[ ] Are the warnings that are generated by the modelling important?
[ ] Interaction terms
[ ] Trend variable
[ ] Offset
[ ] using glmnet to penalise variables that have a detrimental effect on the modelling

`glmnet`

When moving the logistic regression code over to glmnet and then apply the tune() function to selecting the penalty and mixture hyperparameters, I start to get errors when fitting the model. This looks to be because the outcome variable is a 2 column matrix c(remainder, numerator). I have narrowed this down to an issue with glmnet rather than tune().

Testing `outcome = c(remainder, numerator)` compared with `outcome = value`

Using the same predictors, I have worked through fitting a model to predict both val and c(remainder, numerator) (both using tidymodels and raw glm). Fitting a model to predict val produces a model with different coefficients to a model predicting c(remainder, numerator) - though the different modelling approaches are consistent with each other (eg, tidymodels to predict val gives the same model as the glm model to predict val).

By using case weights, as shown in this file, I've managed to make the two approaches consistent.
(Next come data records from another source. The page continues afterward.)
(** * uploadthing / packages/react/src/component.tsx

    A shallow embedding of the label formatter, the permitted-file-info
    derivation and the callback wiring of the two upload widgets, together
    with the properties stated about them.

    Conventions of the embedding.
    - A JavaScript string is a [string]; the case mapping is the ASCII one
      (file-type keys are MIME types and category names, which are ASCII).
    - A JavaScript number holding a file count is an integer [Z]; its
      rendering in a template literal is the decimal numeral, as
      [Number.prototype.toString] gives for every integer of the safe range.
    - An [ExpandedRouteConfig] object is the list of its own properties in
      the order [Object.keys] enumerates them.
    - A call that may throw returns a [completion]. *)

From Stdlib Require Import ZArith List Bool Ascii String DecimalString Lia.
Import ListNotations.

Open Scope string_scope.
Open Scope Z_scope.

(** ** Completions: normal return or a thrown exception *)

Inductive JSError : Type :=
| TypeError.

Inductive completion (A : Type) : Type :=
| Normal (a : A)
| Throw (e : JSError).

Arguments Normal {A} a.
Arguments Throw {A} e.

Definition bind {A B : Type} (c : completion A) (k : A -> completion B)
  : completion B :=
  match c with
  | Normal a => k a
  | Throw e => Throw e
  end.

Notation "x <- c ;; k" := (bind c (fun x => k))
  (at level 61, c at next level, right associativity).

(** ** The JavaScript primitives the file uses *)

Module JS.

(** Values an expression [v && v > 1] over an optional number can take. *)
Inductive value : Type :=
| VUndefined
| VNumber (n : Z)
| VBoolean (b : bool).

(** ToBoolean on those values. *)
Definition truthy (v : value) : bool :=
  match v with
  | VUndefined => false
  | VNumber n => negb (n =? 0)
  | VBoolean b => b
  end.

(** [String.prototype.charAt]: the one-character string at [n], or the
    empty string when [n] is out of range. *)
Fixpoint charAt (s : string) (n : nat) : string :=
  match s, n with
  | EmptyString, _ => ""
  | String c _, O => String c ""
  | String _ r, S m => charAt r m
  end.

(** [String.prototype.slice] with a single non-negative start index. *)
Fixpoint slice (s : string) (n : nat) {struct n} : string :=
  match n, s with
  | O, _ => s
  | S _, EmptyString => ""
  | S m, String _ r => slice r m
  end.

Definition toUpperCase_char (c : ascii) : ascii :=
  let n := nat_of_ascii c in
  if (Nat.leb 97 n && Nat.leb n 122)%bool
  then ascii_of_nat (n - 32)
  else c.

(** [String.prototype.toUpperCase]. *)
Fixpoint toUpperCase (s : string) : string :=
  match s with
  | EmptyString => ""
  | String c r => String (toUpperCase_char c) (toUpperCase r)
  end.

(** [String.prototype.includes] for a one-character needle. *)
Fixpoint includes (s : string) (sep : ascii) : bool :=
  match s with
  | EmptyString => false
  | String c r => if Ascii.eqb c sep then true else includes r sep
  end.

(** [String.prototype.split] for a one-character separator. *)
Fixpoint split (s : string) (sep : ascii) : list string :=
  match s with
  | EmptyString => [""]
  | String c r =>
      if Ascii.eqb c sep then "" :: split r sep
      else match split r sep with
           | [] => [String c ""]
           | h :: t => String c h :: t
           end
  end.

(** [Array.prototype.join]. *)
Fixpoint join (l : list string) (sep : string) : string :=
  match l with
  | [] => ""
  | [x] => x
  | x :: r => x ++ sep ++ join r sep
  end.

(** [Array.prototype.pop]: the array without its last element and the
    element removed ([None] is [undefined], for an empty array). *)
Fixpoint pop {A : Type} (l : list A) : list A * option A :=
  match l with
  | [] => ([], None)
  | [x] => ([], Some x)
  | x :: r => let '(r', o) := pop r in (x :: r', o)
  end.

(** Indexing an array: [undefined] out of range. *)
Definition index {A : Type} (l : list A) (n : nat) : option A :=
  nth_error l n.

(** [Number.prototype.toString] on an integer. *)
Definition Number_toString (n : Z) : string :=
  NilZero.string_of_int (Z.to_int n).

(** A string-or-undefined inside a template literal. *)
Definition template (o : option string) : string :=
  match o with
  | Some s => s
  | None => "undefined"
  end.

(** A number-or-undefined inside a template literal. *)
Definition template_number (o : option Z) : string :=
  match o with
  | Some n => Number_toString n
  | None => "undefined"
  end.

(** A method call on a string-or-undefined receiver. *)
Definition method {A : Type} (o : option string) (m : string -> A)
  : completion A :=
  match o with
  | Some s => Normal (m s)
  | None => Throw TypeError
  end.

(** [Array.prototype.map] with a callback that may throw. *)
Fixpoint map {A B : Type} (f : A -> completion B) (l : list A)
  : completion (list B) :=
  match l with
  | [] => Normal []
  | x :: r => y <- f x ;; ys <- map f r ;; Normal (y :: ys)
  end.

(** [Array.prototype.some]. *)
Definition some {A : Type} (f : A -> value) (l : list A) : bool :=
  existsb (fun x => truthy (f x)) l.

End JS.

(** ** The route configuration *)

(** The limits of one file type: [{ maxFileSize, maxFileCount? }]. *)
Record RouteLimits : Type := mkLimits {
  maxFileSize : string;
  maxFileCount : option Z
}.

Definition ExpandedRouteConfig : Type := list (string * RouteLimits).

Definition Object_keys (config : ExpandedRouteConfig) : list string :=
  List.map fst config.

Definition Object_values (config : ExpandedRouteConfig) : list RouteLimits :=
  List.map snd config.
(** * Warframe export ingestion: index decompression, index parsing and
      graph materialisation

    A shallow embedding of [src/ingestion/data_downloader.py],
    [src/graph/models.py] and [src/graph/ingest_neo4j.py], followed by the
    properties of the ingestion pipeline. *)

From Stdlib Require Import ZArith List String Ascii Bool Lia.
From stdpp Require Import base option gmap strings list fin_maps.

Local Open Scope Z_scope.
Set Warnings "-register-all".

(** Byte buffers ([bytes] objects of the source). *)
Abbreviation bytes := (list Byte.byte).

(** Exceptions the modelled code can raise. *)
Inductive exn : Type :=
  | LZMAError
  | TypeError
  | AttributeError
  | StoreError.

(** A Python call either returns a value or raises. *)
Inductive outcome (A : Type) : Type :=
  | Returned (a : A)
  | Raised (e : exn).
Arguments Returned {A} a.
Arguments Raised {A} e.

(** ** data_downloader.py: decompression *)

Module Lzma.

(** What one call of [LZMADecompressor.decompress] on a fresh decompressor
    gives: either [LZMAError], or the decoded output together with the
    decompressor's [unused_data] and [eof] attributes. *)
Inductive dec_result : Type :=
  | DecError
  | DecOk (res unused : bytes) (eof : bool).

(** The lengths [hi], [hi - 1], ... of [steps] successive attempts. *)
Fixpoint countdown (hi : Z) (steps : nat) : list Z :=
  match steps with
  | O => []
  | S m => hi :: countdown (hi - 1) m
  end.

(** [byt[:length]] with Python's slice semantics: a negative bound counts
    from the end, and bounds out of range are clipped. *)
Definition py_slice_to {A} (l : list A) (n : Z) : list A :=
  if (0 <=? n)%Z then take (Z.to_nat n) l
  else take (Z.to_nat (Z.of_nat (length l) + n)) l.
This has been implemented in the main modelling code in this commit: 861fbdeb645d68a95f12ab7d591225a6c10bf43c

`glmnet` observations

After updating the modelling code to use glmnet along with hyperparameter tuning for the penalty and mixture variables, I can see when testing on 2019 data (eg, avoiding the pandemic period), the performance of the model improves enormously. For predicting 2022 data, the performance is best when only using 2 years of data (eg, 2020 and 2021, but then deteriorates if using data prior to the pandemic).

Removing pandemic years from training data

When the years 2020 and 2021 are removed from the training data to predict 2022 data, the performance of the model deteriorates:

Increasing training/validation ratio and removing zero variance variables

The number of training records compared with the validation records, up to now, has been dependent on the length of the training years. It has been calculated as follows:

$$\frac{n{t{x-1}}}{n_{t1...t{x-2}}}$$

where n = number of records, t = year, x = year that models are predicting (eg, test data). For example, when using 2020 and 2021 data to predict 2022 data, there are two years of data in the training set, and these have been split 50:50. When there are more years in the training set, the ratio of training to validation increases.

Here I have fixed the ratio of the count of training to validation records to 75:25.

In addition, the predictor variables that have zero variance are manually removed before the normalisation step occurs.

These steps significantly improves performance when predicting 2022 data:

Cross validation

Moving to cross validation as a method of improving hyperparameter tuning should make the training process more robust - especially because I have a small training dataset and I can stratify the folds by the outcome variable. It doesn't seem to have much of an improvement though on the previous performance:

warnings

I receive two warnings when running the glmnet model:

glmnet.fit: algorithm did not converge

The argument λ is a coefficient in the glmnet equation. When tuning the mixture and penalty hyperparameters, this coefficient increases between two values, and model convergence is assessed. The glmnet function has an argument called nlambda which defaults to 100. This controls the maximum number of λ to assess model convergence over. If the number is too small, the steps between each λ will be bigger, and could result in difficult when trying to achieve convergence. This commit (2219f933c65247fb5d1cc4fd56d449b00f492710) increases the value for nlambda, which results in more models converging and the warning not appearing as often. I suppose the risk of this could be that models could be deemed to converge earlier than they otherwise would. When changing the value of nlambda from 100 to 600, the runtime increased, more models converged, but the performance didn't increase. Therefore it seemed there is little benefit of doing this.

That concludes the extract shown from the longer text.